The target hematocrit range for CKD patients being treated with EPO-type drugs is 33 to 36. The target hemoglobin range is 11 to 12. Raising your hematocrit or hemoglobin from an anemic level requires the synthesis of new hemoglobin molecules which contain iron. Even if you are not iron deficient when you start EPO therapy, you may become iron deficient as your iron stores are depleted by the addition of your iron into new hemoglobin molecules. Therefore, most patients receiving EPO will require simultaneous iron therapy. In most patients with CKD, an oral iron supplement such as ferrous sulfate 325 mg three times daily is sufficient to meet the iron demands of new hemoglobin synthesis.  However, in some CKD patients, the oral iron is poorly tolerated because of side effects or is ineffective in maintaining adequate body stores of iron. In such cases, intravenous iron administration may be required. If you are receiving EPO therapy, it is recommended that your iron levels be checked three or four times every year and you should discuss with your doctor whether you are receiving adequate amounts of iron supplements.

Summary
Most patients with CKD will develop anemia at some point as their kidney disease progresses.

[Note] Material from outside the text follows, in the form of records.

(** C32: a verification code is good for one use.  When two calls, logins or
    confirmations, accept codes of the same account, and between them no new codes
    were set up, then the second one is for a later time step than the first, or
    uses another recovery code than the first. *)
Theorem codes_single_use env1 c1 s r1 s1 user code1 s2 env2 c2 r2 s3 code2 :
  code_call env1 c1 s = Some (user, code1) -> run_auth env1 c1 s = (Ok r1, s1) ->
  codes_run env1 user s1 s2 -> same_server env1 env2 ->
  code_call env2 c2 s2 = Some (user, code2) -> run_auth env2 c2 s2 = (Ok r2, s3) ->
  exists how1 how2, accepts env1 user code1 (db s) how1 /\ accepts env2 user code2 (db s2) how2 /\
    not_reused env1 user how1 code1 how2 code2.
Proof.
  intros C1 E1 Run Same C2 E2. pose proof (call_accepts env1 c1 s user code1 C1) as W1. pose proof (call_accepts env2 c2 s2 user code2 C2) as W2.
  unfold wp in W1, W2. rewrite E1 in W1. rewrite E2 in W2. destruct W1 as (how1 & A1 & U1), W2 as (how2 & A2 & _).
  exists how1, how2. split; [done|]. split; [done|]. apply (run_codes_used _ _ _ _ _ _ Run) in U1. destruct how1 as [k1|], how2 as [k2|]; cbn; try done.
  - destruct A2 as (m & e & secret & F & Se & _ & L & _). apply find_In in F as [Hm Em]. apply bytes_eqb_eq in Em.
    specialize (U1 m Hm Em ltac:(congruence)). lia.
  - destruct A2 as (c & Hc & Eu & Eh & Ec). intros E. apply (U1 c Hc Eu); [|done]. unfold recovery_hash in *. by rewrite Eh, Same.
Qed.

(** ** An account with codes *)

Definition sample_secret : bytes := bs "ABCDEFGHIJKLMNOP".

Definition sample_envelope : bytes :=
  Eval vm_compute in match fst (sb_auth_sec_encrypt sample_env (mfa_purpose (bs "u2")) sample_secret sample_start) with Ok e => e | Err _ => [] end.

Definition sample_codes : conn auth_tables unit :=
  mk_conn (with_recovery (with_mfa sample_tables [mk_mfa (bs "u2") (Some sample_envelope) None 0 (-1) 0 0])
             [mk_recovery (bs "u2") (recovery_hash sample_env (bs "u2") (bs "spare-code")) None]) tt 0%nat.

Definition sample_code (step : Z) : bytes :=
  match sb_auth_totp_code sample_env (Some sample_secret) (step * 30) 6 with Ok c => c | Err _ => [] end.

(** The code of the current step is accepted once, then the one of the next step
    and the spare code, once each. *)
Lemma codes_single_use_witness :
  let verify code s := run_auth sample_env (MfaVerify (bs "u2") (Some code)) s in
  let s1 := snd (verify (sample_code 33) sample_codes) in
  let s2 := snd (verify (sample_code 33) s1) in
  is_ok (fst (verify (sample_code 33) sample_codes)) = true /\ is_ok (fst (verify (sample_code 33) s1)) = false /\
  is_ok (fst (verify (bs "spare-code") s2)) = true /\ is_ok (fst (verify (bs "spare-code") (snd (verify (bs "spare-code") s2)))) = false /\
  exists how1 how2, accepts sample_env (bs "u2") (sample_code 33) (db sample_codes) how1 /\
    accepts sample_env (bs "u2") (sample_code 34) (db s2) how2 /\
    not_reused sample_env (bs "u2") how1 (sample_code 33) how2 (sample_code 34).
Proof.
  intros verify s1 s2. do 4 (split; [vm_compute; reflexivity|]).
  apply (codes_single_use sample_env (MfaVerify (bs "u2") (Some (sample_code 33))) sample_codes None s1 (bs "u2") (sample_code 33) s2
           sample_env (MfaVerify (bs "u2") (Some (sample_code 34))) None (snd (verify (sample_code 34) s2)) (sample_code 34)).
  - reflexivity.
  - vm_compute. reflexivity.
  - eapply (codes_call _ _ sample_env (MfaVerify (bs "u2") (Some (sample_code 33))));
      [intros p t; reflexivity|apply surjective_pairing|discriminate|apply codes_done].
  - intros p t. reflexivity.
  - reflexivity.
  - vm_compute. reflexivity.
Defined.
Lemma begin_left u e z t : left (begin_mfa u e z t) = left t.
Proof.
  unfold begin_mfa, sql_upsert. destruct (existsb _ _) eqn:Ex.
  - match goal with |- left (with_mfa t (map (fun r => if _ then @?g r else _) _)) = _ => change (left (update_mfa u g t) = left t); set (g0 := g) end.
    unfold guesses_left. destruct (decide (u = user)) as [->|N]; [|by rewrite find_update_other].
    rewrite find_update_same by done. by destruct (find_mfa t user).
  - unfold guesses_left, find_mfa. cbn [mfa with_mfa]. rewrite find_snoc. destruct (List.find _ (mfa t)); [done|].
    cbn. case_if; [|done]. cbn. rewrite leb_false by lia. done.
Qed.

(** A wrong code before [until] takes one of those that are left. *)
Lemma failed_left now m t : until - 300 <= now -> find_mfa t user = Some m -> 0 <= m_failed m -> m_locked_until m <= now -> now < until ->
  left (update_mfa user (failed_mfa now) t) + 1 <= left t.
Proof.
  intros Hn F Hf Hl Hu. unfold guesses_left. rewrite find_update_same, F by done. cbn [fmap option_fmap option_map failed_mfa m_failed m_locked_until].
  unfold MFA_LOCK_SECONDS. rewrite (leb_false until (m_locked_until m)) by lia.
  destruct (4 <=? m_failed m) eqn:E; [rewrite leb_true by lia|rewrite leb_false by lia]; lia.
Qed.

(** No statement but the reset of an acceptance leaves more. *)
Definition counted (n : Z) (t : auth_tables) : Prop := guesses_left user until t <= n /\ forall m, m ∈ mfa t -> 0 <= m_failed m.

Lemma counted_ext n t t' : mfa t' = mfa t -> counted n t -> counted n t'.
Proof. intros E [H P]. split; [|by rewrite E]. unfold guesses_left, find_mfa in *. by rewrite E. Qed.

Lemma counted_update n u g t : (forall m, m_user (g m) = m_user m) -> (forall m, 0 <= m_failed m -> 0 <= m_failed (g m)) -> u <> user ->
  counted n t -> counted n (update_mfa u g t).
Proof.
  intros Hg Hp N [H P]. split; [unfold guesses_left; rewrite find_update_other by done; exact H|].
  intros m (x & Hx & ->)%In_map_update. case_if; [apply Hp|]; by apply P.
Qed.

Lemma counted_begin n u e z t : counted n t -> counted n (begin_mfa u e z t).
Proof.
  intros [H P]. split; [by rewrite begin_left|]. intros m. unfold begin_mfa, sql_upsert. cbn [mfa with_mfa]. case_if.
  - intros (x & Hx & ->)%In_map_update. case_if; by apply (P x).
  - intros [Hm| ->%list_elem_of_singleton]%elem_of_app; [by apply P|done].
Qed.

Lemma counted_filter n u t : u <> user -> counted n t ->
  counted n (with_mfa t (List.filter (fun m => negb (bytes_eqb (m_user m) u)) (mfa t))).
Proof.
  intros N [H P]. split; [unfold guesses_left; by rewrite find_filter_other|]. intros m (Hm & _)%filter_In. by apply P.
Qed.

Lemma failed_nonneg now m : 0 <= m_failed m -> 0 <= m_failed (failed_mfa now m).
Proof. cbn. destruct (4 <=? m_failed m); lia. Qed.

Ltac same_rows := apply always_stmt; intros t ? t' Ht; unfold insert_session, upsert_group, delete_group, sql_insert;
  try case_if; try done; intros [_ <-]%Ok_inj%pair_inj; by apply (counted_ext _ t).

Context (n : Z).

Lemma issue_locked_counted u m l c : always (counted n) (issue_locked env u m l c).
Proof. unfold issue_locked. always_steps; same_rows. Qed.

Lemma revoke_locked_counted u id k : always (counted n) (revoke_locked env u id k).
Proof. unfold revoke_locked. always_steps. same_rows. Qed.

Lemma clear_challenges_counted u : always (counted n) (clear_challenges_locked env u).
Proof. unfold clear_challenges_locked. same_rows. Qed.

Lemma add_group_hosts_counted id l : always (counted n) (add_group_hosts env id l).
Proof. induction l as [|h l IH]; cbn [add_group_hosts]; always_steps; [same_rows|exact IH]. Qed.

Lemma add_grants_counted u l : always (counted n) (add_grants env u l).
Proof. induction l as [|g l IH]; cbn [add_grants]; always_steps; [same_rows|exact IH]. Qed.

Lemma drop_recovery_counted u : always (counted n) (drop_recovery env u).
Proof. unfold drop_recovery. same_rows. Qed.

Many patients will not feel symptoms of anemia until well after it has been present long enough to cause LVH of the heart, which is an important risk factor for subsequent hospitalizations and mortality. Early treatment of anemia is recommended to prevent the development of LVH, minimize the development of anemia symptoms and improve your quality of life.  In most patients with CKD, the anemia is due to EPO deficiency, and can be treated effectively with EPO-type drugs and iron supplements. As a patient with CKD, you should expect your doctor to obtain blood tests periodically to assess for the presence and severity of anemia, and you should discuss with your doctor the significance of those test results and the implications for therapy. Anemia is a complication of CKD that can be easily diagnosed and effectively treated. If you do develop anemia, treatment to maintain your hematocrit and hemoglobin within the target range will improve your quality of life for years to come.

Jay Wish, MD is a Professor of Medicine in the Division of Nephrology at the University Hospital in Cleveland . He is also a member of the AAKP Medical Advisory Board.